Os livros e os livrinhos


Diário do Nordeste, Fortaleza, Ceará, Brasil

12/09/2004

 

 

Virgílio Maia, poeta de qualidade, divide o seu tempo entre os misteres da advocacia e os mistérios da poesia. Apaixonado pela magia das tradições ibéricas e pela densidade cabalística das primitivas escrituras judaicas, ele as aproveita, com absoluta pertinência para diversificar e enriquecer a artesania de seus poemas.

 

Timbre, seu mais recente livro de poemas, nos traz de volta o poeta dos brasões nordestinos e das sextilhas incandescentes, também chamadas de martelo-gabinete, que servem de moldura sonora aos Estandartes das Tribos de Israel, conjunto de doze gravuras executadas pelo talento de Côca Torquato. O poeta está de volta com a mesma força do seu lirismo épico (relevem-me o paradoxo), a mesma destreza na elaboração de suas construções temáticas, nas quais consegue uma fusão extraordinariamente bem-sucedida do erudito e do popular.

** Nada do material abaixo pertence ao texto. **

Definition OverflowError : exn := OtherException "OverflowError".
Definition ValueError : exn := OtherException "ValueError".

(** The interpreter during the backoff, over a float arithmetic [F] and an
    outside world [W].  [int_overflow z] tells whether the conversion of the
    [int] [z] to a float raises [OverflowError] ("int too large to convert to
    float").  [time_sleep d] is [time.sleep(d)], an effect on the world: it
    raises, or it returns after the delay; either way the world may have
    changed. *)
Class PyRuntime (F W : Type) : Type := {
  int_overflow : Z -> bool;
  time_sleep : pynum F -> W -> option exn * W
}.

(** Exact arithmetic on an ideal clock, in a world that a sleep leaves as it
    is: no int is too large, and the clock takes every delay that is not
    negative. *)
#[export] Instance Real_PyRuntime {W : Type} : PyRuntime R W := {
  int_overflow := fun _ => false;
  time_sleep := fun d w =>
    (if Rlt_dec (to_float d) 0 then Some ValueError else None, w)
}.

(** What CPython 3 checks of a delay before it hands it to the operating
    system, with its 64-bit clock of nanoseconds.  The delay is turned into
    nanoseconds first: a NaN raises [ValueError], a number of nanoseconds
    below -2^63 or above 2^63 raises [OverflowError] (for a float the product
    with 1e9 is a float product); then a negative delay raises [ValueError].
    A delay of 2^63 nanoseconds exactly passes the range check of CPython 3.11
    and is negative once it is a clock value. *)
Definition time_sleep_error (d : pynum float) : option exn :=
  match d with
  | PyFloat x =>
      if PrimFloat.is_nan x then Some ValueError
      else
        let ns := PrimFloat.mul x 1e9%float in
        if PrimFloat.ltb ns (-9223372036854775808)%float
           || PrimFloat.ltb 9223372036854775808%float ns
        then Some OverflowError
        else if PrimFloat.ltb x 0%float
                || PrimFloat.eqb ns 9223372036854775808%float
        then Some ValueError
        else None
  | PyInt z =>
      if (z * 10 ^ 9 <? - 2 ^ 63) || (2 ^ 63 <=? z * 10 ^ 9) then Some OverflowError
      else if z <? 0 then Some ValueError
      else None
  end.

(** CPython in a world without a clock of its own: binary64 floats, the
    checks above, and an operating system that takes every delay the
    interpreter hands to it and leaves the world as it is. *)
#[export] Instance Binary64_PyRuntime {W : Type} : PyRuntime float W := {
  int_overflow := float_overflows;
  time_sleep := fun d w => (time_sleep_error d, w)
}.

(** What one call of the wrapped function does: return a value or raise. *)
Inductive outcome (A : Type) : Type :=
| Returns (a : A)
| Raises (e : exn).

Arguments Returns {A} a.
Arguments Raises {A} e.

(** What a call of the wrapper does.  [ReturnNone] is the implicit [None] of a
    function body that runs off its end. *)
Inductive result (A : Type) : Type :=
| Return (a : A)
| ReturnNone
| Raise (e : exn).

Arguments Return {A} a.
Arguments ReturnNone {A}.
Arguments Raise {A} e.

(** The observable effects of the wrapper, in order: a call of the wrapped
    function, the retry message (attempt + 1, max_retries, the exception, the
    delay) and a sleep that [time.sleep] took and completed. *)
Inductive event (F : Type) : Type :=
| Call
| PrintRetry (retry_no max_retries : Z) (e : exn) (sleep_time : pynum F)
| Sleep (sleep_time : pynum F).

Arguments Call {F}.
Arguments PrintRetry {F} retry_no max_retries e sleep_time.
Arguments Sleep {F} sleep_time.

(** The outside world the wrapped function acts on, and the log of effects. *)
Record state (F W : Type) : Type := mkState {
  world : W;
  log : list (event F)
}.

Arguments mkState {F W} world log.
Arguments world {F W} s.
Arguments log {F W} s.

Definition init {F W : Type} (w : W) : state F W := mkState w [].

Definition emit {F W : Type} (ev : event F) (s : state F W) : state F W :=
  mkState (world s) (log s ++ [ev]).

(** [range(n)]: 0, 1, ..., n - 1, empty when n <= 0. *)
Definition range (n : Z) : list Z := map Z.of_nat (seq 0 (Z.to_nat n)).

Section RetryRequest.
Context {F W : Type} `{PyFloatOps F} `{PyRuntime F W} {A : Type}.

(** The [OverflowError] of the conversion of an operand to a float. *)
Definition to_float_error (x : pynum F) : option exn :=
  match x with
  | PyInt z => if int_overflow z then Some OverflowError else None
  | PyFloat _ => None
  end.

(** The [OverflowError] of [x * y] and of [x + y]: two ints are multiplied
    and added exactly; otherwise both operands are converted to floats, the
    left one first. *)
Definition arith_error (x y : pynum F) : option exn :=
  match x, y with
  | PyInt _, PyInt _ => None
  | _, _ =>
      match to_float_error x with
      | Some e => Some e
      | None => to_float_error y
      end
  end.

(** The value of [initial_backoff * (2 ** attempt) + (0.1 * attempt)].  The
    loop index [attempt] is a non-negative [int], so [2 ** attempt] is an
    [int]. *)
Definition sleep_time (initial_backoff : pynum F) (attempt : Z) : pynum F :=
  py_add (py_mul initial_backoff (PyInt (2 ^ attempt)))
         (py_mul (PyFloat lit_0_1) (PyInt attempt)).

(** The exception line 44 raises instead of giving that value, if any: the
    [OverflowError] of the left product, of the right product or of the
    sum. *)
Definition sleep_time_error (initial_backoff : pynum F) (attempt : Z) : option exn :=
  match arith_error initial_backoff (PyInt (2 ^ attempt)) with
  | Some e => Some e
  | None =>
      match arith_error (PyFloat lit_0_1) (PyInt attempt) with
      | Some e => Some e
      | None =>
          arith_error (py_mul initial_backoff (PyInt (2 ^ attempt)))
                      (py_mul (PyFloat lit_0_1) (PyInt attempt))
      end
  end.

(** The exception lines 44-46 raise for this attempt in the world [w], if
    any: that of the delay, or that of [time.sleep]. *)
Definition backoff_error (initial_backoff : pynum F) (attempt : Z) (w : W)
    : option exn :=
  match sleep_time_error initial_backoff attempt with
  | Some e => Some e
  | None => fst (time_sleep (sleep_time initial_backoff attempt) w)
  end.

(** The [for attempt in range(max_retries)] loop of [wrapper], over the
    attempts still to run.  [func] is the wrapped function applied to the
    arguments of the call.  An exception raised inside the [except] block, by
    line 44 or by [time.sleep], leaves the wrapper at once; the message of
    line 45 is printed in between. *)
Fixpoint wrapper_loop (max_retries : Z) (initial_backoff : pynum F)
    (func : W -> outcome A * W) (attempts : list Z) (s : state F W)
    : result A * state F W :=
  match attempts with
  | [] => (ReturnNone, s)
  | attempt :: rest =>
      let (o, w) := func (world s) in
      let s1 := emit Call (mkState w (log s)) in
      match o with
      | Returns a => (Return a, s1)
      | Raises e =>
          if is_RequestException e then
            if attempt <? max_retries - 1 then
              match sleep_time_error initial_backoff attempt with
              | Some err => (Raise err, s1)
              | None =>
                  let d := sleep_time initial_backoff attempt in
                  let s2 := emit (PrintRetry (attempt + 1) max_retries e d) s1 in
                  match time_sleep d w with
                  | (Some err, w') => (Raise err, mkState w' (log s2))
                  | (None, w') =>
                      let s3 := emit (Sleep d) (mkState w' (log s2)) in
                      wrapper_loop max_retries initial_backoff func rest s3
                  end
              end
            else (Raise e, s1)
          else (Raise e, s1)
      end
  end.

(** A call of the function that [retry_request(max_retries, initial_backoff)]
    makes of [func]. *)
Definition retry_request (max_retries : Z) (initial_backoff : pynum F)
    (func : W -> outcome A * W) (s : state F W) : result A * state F W :=
  wrapper_loop max_retries initial_backoff func (range max_retries) s.

(** The backoff of the first [k] attempts goes through, whatever the world:
    the delay is computed and [time.sleep] takes it. *)
Definition sleepable (initial_backoff : pynum F) (k : nat) : Prop :=
  forall (i : nat) (w : W),
    (i < k)%nat -> backoff_error initial_backoff (Z.of_nat i) w = None.

(** The world in which the call of attempt [j + k] is made when the attempts
    [j .. j + k - 1], the first of them made in [w], are retried: each of them
    is a call of [func] followed by the sleep of its backoff. *)
Fixpoint world_from (initial_backoff : pynum F) (func : W -> outcome A * W)
    (j k : nat) (w : W) : W :=
  match k with
  | O => w
  | S k' =>
      world_from initial_backoff func (S j) k'
        (snd (time_sleep (sleep_time initial_backoff (Z.of_nat j)) (snd (func w))))
  end.

(** The backoff of the attempts [0 .. k-1] goes through in the run that
    starts in the world [w]: after each of these calls the delay is computed
    and [time.sleep] takes it, in the world the call has left. *)
Definition backoff_passes (initial_backoff : pynum F) (func : W -> outcome A * W)
    (k : nat) (w : W) : Prop :=
  forall i : nat,
    (i < k)%nat ->
    backoff_error initial_backoff (Z.of_nat i)
      (snd (func (world_from initial_backoff func 0 i w))) = None.

End RetryRequest.

(** The part of an HTTP response the scraper reads. *)
Record response : Type := mkResponse {
  status_code : Z;
  body : string
}.

(** [response.raise_for_status()]: an [HTTPError] for a 4xx or 5xx status. *)
Definition raise_for_status (r : response) : option exn :=
  if (400 <=? status_code r) && (status_code r <? 600)
  then Some (HTTPError (status_code r))
  else None.

Section FetchProductDetails.
Context {F W : Type} `{PyFloatOps F} `{PyRuntime F W} {J : Type}.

Ao ler os poemas de Timbre, o leitor atento vai esbarrar em palavrs cujos significados os léxicos geralmente não registram. Algumas delas para exemplificar: larache, pistache, arreata, surata, golem, alviblau, morabitinos, vilejos, lapizãs e várias outras não menos curiosas. Mas esse fato não deve desencorajar o leitor nem levá-lo a supor que Virgílio Maia é algum colecionador de vocábulos de sonoridades exóticas, estranhos à índole do nosso idioma. Diga-se, de passagem, que tais vocábulos não comprometem a funcionalidade dos contextos em que se acham integrados.

No belo poema “Sesmeiro”, em que o autor celebra as peripécias de alguns expoentes de sua ancestralidade, o lírico e o épico se confundem (o que de resto acontece na maior parte do livro). “E o bronze do seu sino propagava/ intermináveis ecos da fé/ no verão da paisagem desolada” (p. 16). Logo adiante, na p. 17, este discurso viril de um autêntico desbravador de caminhos: “Tanger, tangi boiadas incontáveis/ através das caatingas que estremavam/ ao Ocidente com sete-estrelo/ ou nessas terras chãs dos tabuleiros/ e épsilon de Escorpião traçava o rumo”.

A poesia de Timbre é um mergulho nas origens da infância do poeta. Das profundezas da memória ele vai buscar as sombras patriarcais de Manoel Fidélis da Costa, seu trisavô; Francisco Bento de Assis Maia, seu bisavô; Antônio Lopes da Costa Maia, seu avô e Napoleão Nunes Maia, seu pai. “Quem no chão desta caatinga/ devagar o ouvido encosta/ escuta fatos de outrora/ sob um sol que tudo tosta/ e, lá bem longe, um lamento,/ que vai aboiando ao vento/ Manoel Fidélis Costa” (p.21).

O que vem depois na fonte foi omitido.